Ze leetle Jurman was fighting back until ze end but ya Uncle Albert was victorious.
Cautious that the previous rough treatment of Heidi may have caused Brunhilde to set sail for Blighty with reinforcements I invited some back-up over to 'The Old Sidevalve Bar' for the final phase of 'Operation Smokey Silencer'
A Master in his chosen field.......and holder of the Royal Seal of Approval for Metal Polishing Basil K' Splutterpipe would defend the rear as I, Albert Crackleport attacked Heidi's Bottom. Not a pretty sight after years of neglect, but someone had to do it !
Tight screws with cheesy heads...........I've had this before, quick as a flash I reached for my trusty impact driver. Sourced many years ago from Auntie Wainwrights Tool Emporium it once again proved its worth. Three and a tanner well spent !
Lord of Timberlake had reported of grumbling main bearings and a suspect big end the last time he was astride Heidi giving her some beans.
I have examined that region closely my Lord. Fear not, with new balls she will be as good as any man could want. The big end luckily lives to tell the tale........
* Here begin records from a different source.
(** * trino_server.py: the read-only query gate, the result formatter and
    the tool operations, embedded in Rocq.

    Text is modelled as [string] (a sequence of 8-bit characters).  The
    character classes of Python's [re] ([\s], [\w], [\b]), [str.split],
    [str.strip] and [str.upper] are modelled on the 7-bit ASCII range; a
    character above 127 is neither white space nor a word character and is
    left alone by [upper]. *)

From Stdlib Require Import String Ascii List Bool ZArith Lia.
Import ListNotations.
Local Open Scope string_scope.
Local Open Scope Z_scope.

(** ** Characters *)

Module Chars.

Definition code (c : ascii) : N := N_of_ascii c.

Definition between (lo hi : N) (c : ascii) : bool :=
  ((lo <=? code c) && (code c <=? hi))%N.

(** [str.isspace] on ASCII: tab, newline, vertical tab, form feed,
    carriage return, the four separators 0x1c..0x1f and the space. *)
Definition isspace (c : ascii) : bool :=
  between 9 13 c || between 28 31 c || (code c =? 32)%N.

Definition isupper (c : ascii) : bool := between 65 90 c.
Definition islower (c : ascii) : bool := between 97 122 c.
Definition isdigit (c : ascii) : bool := between 48 57 c.

(** The class [\w] of [re]: letters, digits and the underscore. *)
Definition isword (c : ascii) : bool :=
  isupper c || islower c || isdigit c || (code c =? 95)%N.

Definition upper_char (c : ascii) : ascii :=
  if islower c then ascii_of_N (code c - 32) else c.

Definition lower_char (c : ascii) : ascii :=
  if isupper c then ascii_of_N (code c + 32) else c.

Definition newline : ascii := "010"%char.

End Chars.
Import Chars.

(** ** The string methods the server calls *)

Fixpoint upper (s : string) : string :=
  match s with
  | EmptyString => EmptyString
  | String c t => String (upper_char c) (upper t)
  end.

Fixpoint lower (s : string) : string :=
  match s with
  | EmptyString => EmptyString
  | String c t => String (lower_char c) (lower t)
  end.

(** [s.startswith(p)] *)
Fixpoint startswith (p s : string) : bool :=
  match p with
  | EmptyString => true
  | String a p' =>
      match s with
      | EmptyString => false
      | String b s' => Ascii.eqb a b && startswith p' s'
      end
  end.

(** [p in s] *)
Fixpoint contains (p s : string) : bool :=
  startswith p s ||
  match s with
  | EmptyString => false
  | String _ t => contains p t
  end.

Fixpoint drop_while (f : ascii -> bool) (s : string) : string :=
  match s with
  | EmptyString => EmptyString
  | String c t => if f c then drop_while f t else s
  end.

(** Dropping a class of characters at the end: a character is kept when it
    is not of the class or when something is kept after it. *)
Fixpoint drop_end (f : ascii -> bool) (s : string) : string :=
  match s with
  | EmptyString => EmptyString
  | String c t =>
      match drop_end f t with
      | EmptyString => if f c then EmptyString else String c EmptyString
      | r => String c r
      end
  end.

(** Every character of the text is in the class. *)
Fixpoint all_chars (f : ascii -> bool) (s : string) : bool :=
  match s with
  | EmptyString => true
  | String c t => f c && all_chars f t
  end.

Definition lstrip (s : string) : string := drop_while isspace s.
Definition rstrip (s : string) : string := drop_end isspace s.

(** [s.strip()] *)
Definition strip (s : string) : string := rstrip (lstrip s).

(** [s.split()] with no argument: the text is cut at every white-space
    character and the empty pieces are dropped, so a run of white space is
    one separator and no piece is empty. *)
Fixpoint fields (s : string) : list string :=
  match s with
  | EmptyString => [EmptyString]
  | String c t =>
      if isspace c then EmptyString :: fields t
      else match fields t with
           | w :: ws => String c w :: ws
           | [] => [String c EmptyString]
           end
  end.

Definition nonempty (s : string) : bool :=
  match s with EmptyString => false | _ => true end.

Definition split (s : string) : list string := filter nonempty (fields s).

(** [sep.join(ws)] *)
Fixpoint join (sep : string) (ws : list string) : string :=
  match ws with
  | [] => EmptyString
  | [w] => w
  | w :: rest => w ++ sep ++ join sep rest
  end.

(** ** Regular expressions of the query gate

    The gate's patterns use literals, the zero-width word boundary [\b],
    [\s+], [\w+] and an alternation of literals.  A pattern is a sequence
    of such atoms; [match_here] decides whether the pattern matches at the
    current position, given the character before it. *)

Module Re.

Inductive cls := Space | WordChar.

Definition in_cls (k : cls) (c : ascii) : bool :=
  match k with Space => isspace c | WordChar => isword c end.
I shall order shiney balls next week.
In the meantime Heidi will be getting a good soak and scrubbing......No more dirty Heidi.
Jealous ? You will be.
Until the next time join me in a rendition of this famous Berlin drinking song-
Die Heimat-Jungen Kamen
Die Ćberwundenen Heimat-Jungen.
Wir sind die Heimat-Jungen von 'der Alten Sidevalve Bar'Segnen Sie 'Die Alte Sidevalve Bar' und alle, wer ihre bauchigen Weinflaschen innerhalb ihrer erheben..
Ya. Ya. Ya!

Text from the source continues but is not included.